1. A kilovolt-level compact feeder cabinet, characterized in that, include: A power supply cabinet has an installation plate installed in its inner cavity. A shelf is installed on one side of the installation plate. A vacuum circuit breaker is installed on the top of the shelf. A second circuit breaker located below the shelf is installed at the bottom of the inner cavity of the power supply cabinet. The upper and lower sides of the power supply cabinet are respectively provided with relay chambers located above the vacuum circuit breaker and the second circuit breaker. The contacts on the vacuum circuit breaker and the second circuit breaker pass through the mounting plate and are connected to the busbar. The contacts on the second circuit breaker are connected to a grounding switch. The bottom of the grounding switch is installed at the bottom of the internal cavity of the power supply cabinet and is located on the side of the mounting plate away from the shelf. A cable bracket is installed on one side of the internal cavity of the power supply cabinet.
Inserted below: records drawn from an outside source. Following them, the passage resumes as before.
(* ===== verification/Sketch.v ===== *)
(** * fff-poc/src/dict/bottom_k_sketch.rs: similarity of dictionaries

    A sketch keeps, for each of [M] random hash functions, the [K] smallest hash
    values of a dictionary.  [std]'s [BinaryHeap] is the list of its elements: the
    program only asks for its length, its maximum, and to remove the maximum.  The
    random coefficients are a parameter. *)

From S2P Require Import Prelude Float64.

Definition K : Z := 2048.
Definition M : Z := 3.

(** ** BinaryHeap *)

(** [peek]: the maximum. *)
Definition heap_peek (h : list Z) : option Z :=
  match h with [] => None | x :: h => Some (foldl Z.max x h) end.

(** Without one occurrence of [x]. *)
Fixpoint remove_first (x : Z) (h : list Z) : list Z :=
  match h with
  | [] => []
  | y :: h => if decide (x = y) then h else y :: remove_first x h
  end.

Definition heap_pop (h : list Z) : list Z :=
  match heap_peek h with Some m => remove_first m h | None => h end.

Definition heap_push (h : list Z) (x : Z) : list Z := x :: h.

Section Sketch.
(** [COEFFS]: [M] pairs of random 64-bit numbers. *)
Context (coeffs : list (Z * Z)).

Record BottomKSketch := mkSketch {
  bottom_k : list (list Z);
  bottom_k_arr : list (list Z);
}.

Definition BottomKSketch_new : BottomKSketch := mkSketch (replicate (Z.to_nat M) []) [].

(** [a.wrapping_mul(val).wrapping_add(b)] *)
Definition sketch_hash (ab : Z * Z) (val : Z) : Z := wrap 64 (wrap 64 (ab.1 * val) + ab.2).

(** One heap of [add_hash]. *)
Definition heap_add (h : list Z) (hash_val : Z) : outcome (list Z) :=
  if len h <? K then Ok (heap_push h hash_val)
  else
    let! top := unwrap (heap_peek h) in
    if hash_val <? top then Ok (heap_push (heap_pop h) hash_val) else Ok h.

(** [for (i, (a, b)) in COEFFS.iter().enumerate()]: there are as many heaps as
    coefficients. *)
Fixpoint add_hash_loop (cs : list (Z * Z)) (heaps : list (list Z)) (val : Z)
  : outcome (list (list Z)) :=
  match cs, heaps with
  | [], heaps => Ok heaps
  | ab :: cs, h :: heaps =>
      let! h := heap_add h (sketch_hash ab val) in
      let! heaps := add_hash_loop cs heaps val in
      Ok (h :: heaps)
  | _ :: _, [] => Panic PIndex
  end.

Definition add_hash (s : BottomKSketch) (val : Z) : outcome BottomKSketch :=
  let! heaps := add_hash_loop coeffs (bottom_k s) val in
  Ok (mkSketch heaps (bottom_k_arr s)).

(** [finish]: the heaps are drained and sorted. *)
Definition sketch_finish (s : BottomKSketch) : BottomKSketch :=
  mkSketch (map (λ _, []) (bottom_k s)) (map (merge_sort Z.le) (bottom_k s)).

(** The walk over two sorted arrays: at most [n] steps, [collected] and [common]
    so far. *)
Fixpoint jaccard_walk (n : nat) (a b : list Z) (collected common : Z) : Z * Z :=
  match n with
  | O => (collected, common)
  | S n =>
      match a, b with
      | [], b => (Z.min K (collected + len b), common)
      | a, [] => (Z.min K (collected + len a), common)
      | x :: a', y :: b' =>
          match x ?= y with
          | Lt => jaccard_walk n a' b (collected + 1) common
          | Eq => jaccard_walk n a' b' (collected + 1) (common + 1)
          | Gt => jaccard_walk n a b' (collected + 1) common
          end
      end
  end.

Definition estimate_jaccard (self other : BottomKSketch) : outcome f64 :=
  let! jaccard :=
    fold_m (λ jaccard i,
        let! a := index (bottom_k_arr self) i in
        let! b := index (bottom_k_arr other) i in
        let '(collected, common) := jaccard_walk (Z.to_nat K) a b 0 0 in
        Ok (f64_add jaccard (f64_div (f64_of_int common) (f64_of_int collected))))
      (f64_of_int 0) (range M) in
  Ok (f64_div jaccard (f64_of_int M)).

(** The sketch of a sequence of hashes. *)
Definition sketch_of (vals : list Z) : outcome BottomKSketch :=
  let! s := fold_m add_hash BottomKSketch_new vals in
  Ok (sketch_finish s).
End Sketch.

(** ** What a heap keeps *)

(** [h] holds the [Z.min K (len l)] smallest elements of [l]. *)
Definition smallest (h l : list Z) : Prop :=
  ∃ rest, l ≡ₚ h ++ rest ∧ (∀ x y, x ∈ h → y ∈ rest → x ≤ y) ∧ len h = Z.min K (len l).

Lemma foldl_max_spec h x :
  (foldl Z.max x h = x ∨ foldl Z.max x h ∈ h) ∧ x ≤ foldl Z.max x h ∧
  ∀ y, y ∈ h → y ≤ foldl Z.max x h.
Proof.
  revert x. induction h as [|z h IH]; intros x; cbn.
  - split_and!; [by left|done|]. intros y Hy. by apply not_elem_of_nil in Hy.
  - destruct (IH (Z.max x z)) as (Hin & Hle & Hall). split_and!; [|lia|].
    + rewrite elem_of_cons. destruct Hin as [->|]; [|by auto].
      destruct (Z.max_spec x z) as [[_ ->]|[_ ->]]; auto.
    + intros y [->|Hy]%elem_of_cons; [lia|auto].
Qed.

Lemma heap_peek_spec h : h ≠ [] → ∃ m, heap_peek h = Some m ∧ m ∈ h ∧ ∀ y, y ∈ h → y ≤ m.
Proof.
  destruct h as [|x h]; [done|]. intros _. exists (foldl Z.max x h). split; [done|].
  destruct (foldl_max_spec h x) as (Hin & Hle & Hall). split.
  - rewrite elem_of_cons. destruct Hin as [->|]; auto.
  - intros y [->|Hy]%elem_of_cons; auto.
Qed.

Lemma remove_first_perm m h : m ∈ h → h ≡ₚ m :: remove_first m h.
Proof.
  induction h as [|y h IH]; [by intros ?%not_elem_of_nil|]. cbn.
  destruct (decide (m = y)) as [->|Hne]; [done|]. intros [?|Hin]%elem_of_cons; [done|].
  rewrite (IH Hin) at 1. apply Permutation_swap.
Qed.

Lemma smallest_nil : smallest [] [].
Proof. exists []. split_and!; [done| |done]. intros x y Hx. by apply not_elem_of_nil in Hx. Qed.

Lemma smallest_perm h l l' : l ≡ₚ l' → smallest h l → smallest h l'.
Proof.
  intros Hp (rest & Hl & Hle & Hlen). exists rest. split_and!; [by rewrite <-Hp|done|].
  rewrite Hlen. unfold len. by rewrite (Permutation_length Hp).
Qed.

Lemma heap_add_spec h l x : smallest h l → ∃ h', heap_add h x = Ok h' ∧ smallest h' (x :: l).
Proof.
  intros (rest & Hl & Hle & Hlen). unfold heap_add.
  assert (Htot : len l = len h + len rest)
    by (unfold len; rewrite (Permutation_length Hl), length_app; lia).
  pose proof (len_nonneg rest).
  destruct (Z.ltb_spec (len h) K) as [Hlt|Hge].
  - assert (rest = []) as -> by (apply len_0; lia). rewrite app_nil_r in Hl.
    exists (x :: h). split; [done|]. exists []. rewrite app_nil_r.
    split_and!; [by rewrite Hl| |].
    + intros ? y _ Hy. by apply not_elem_of_nil in Hy.
    + rewrite !len_cons. rewrite (len_nil (A:=Z)) in Htot. lia.
  - destruct (heap_peek_spec h) as (top & Htop & Hin & Hmax).
    { intros ->. rewrite (len_nil (A:=Z)) in Hge. unfold K in Hge. lia. }
    unfold heap_pop, heap_push. rewrite Htop. cbn [unwrap obind]. pose proof (remove_first_perm _ _ Hin) as Hrm.
    assert (Hsub : ∀ y, y ∈ remove_first top h → y ∈ h)
      by (intros y Hy; rewrite Hrm; by right).
    destruct (Z.ltb_spec x top) as [Hx|Hx]; eexists; (split; [done|]).
    + exists (top :: rest). split_and!.
      * rewrite Hl. cbn. rewrite Hrm at 1. cbn. by rewrite Permutation_middle.
      * intros a b [->|Ha]%elem_of_cons [->|Hb]%elem_of_cons; [lia| | |].
        -- pose proof (Hle top b Hin Hb). lia.
        -- by apply Hmax, Hsub.
        -- by apply Hle; [apply Hsub|].
      * rewrite !len_cons. assert (Hl2 : len h = 1 + len (remove_first top h))
          by (rewrite <-len_cons with (a := top); unfold len; by rewrite (Permutation_length Hrm)). lia.
    + exists (x :: rest). split_and!.
      * by rewrite Hl, Permutation_middle.
      * intros a b Ha [->|Hb]%elem_of_cons; [pose proof (Hmax a Ha); lia|by apply Hle].
      * rewrite len_cons. lia.
Qed.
2. The kilovolt-level compact feeder cabinet according to claim 1, characterized in that, The busbar is fully insulated with epoxy resin casting and is arranged in a double-layer vertical configuration.

3. The kilovolt-level compact feeder cabinet according to claim 1, characterized in that, Right-angle adapters are used for connections between the busbars.

4. The kilovolt-level compact feeder cabinet according to claim 1, characterized in that, The number of cable brackets is two, and the two cable brackets are distributed on the lower side of one side of the power supply cabinet.

5. The kilovolt-level compact feeder cabinet according to claim 1, characterized in that, The relay room is equipped with control instruments on the front side. The front cabinet is hinged with front cabinet doors on both the upper and lower sides, and the control instruments protrude from the front of the front cabinet doors.

6. The kilovolt-level compact feeder cabinet according to claim 1, characterized in that, The power supply cabinet has rear cabinet doors hinged to both the upper and lower rear sides, and a heat dissipation vent is provided at the bottom of the rear cabinet doors.

7. The kilovolt-level compact feeder cabinet according to claim 6, characterized in that, The rear cabinet doors are all connected to the power supply cabinet using electromagnetic locks, and the electromagnetic locks are linked to the grounding switch signal.

8. The kilovolt-level compact feeder cabinet according to claim 1, characterized in that, The top of the power supply cabinet is equipped with a cabinet top box, the top of the cabinet top box is equipped with an axial flow fan, and the bottom of the inner cavity of the cabinet top box is equipped with a flow guide baffle.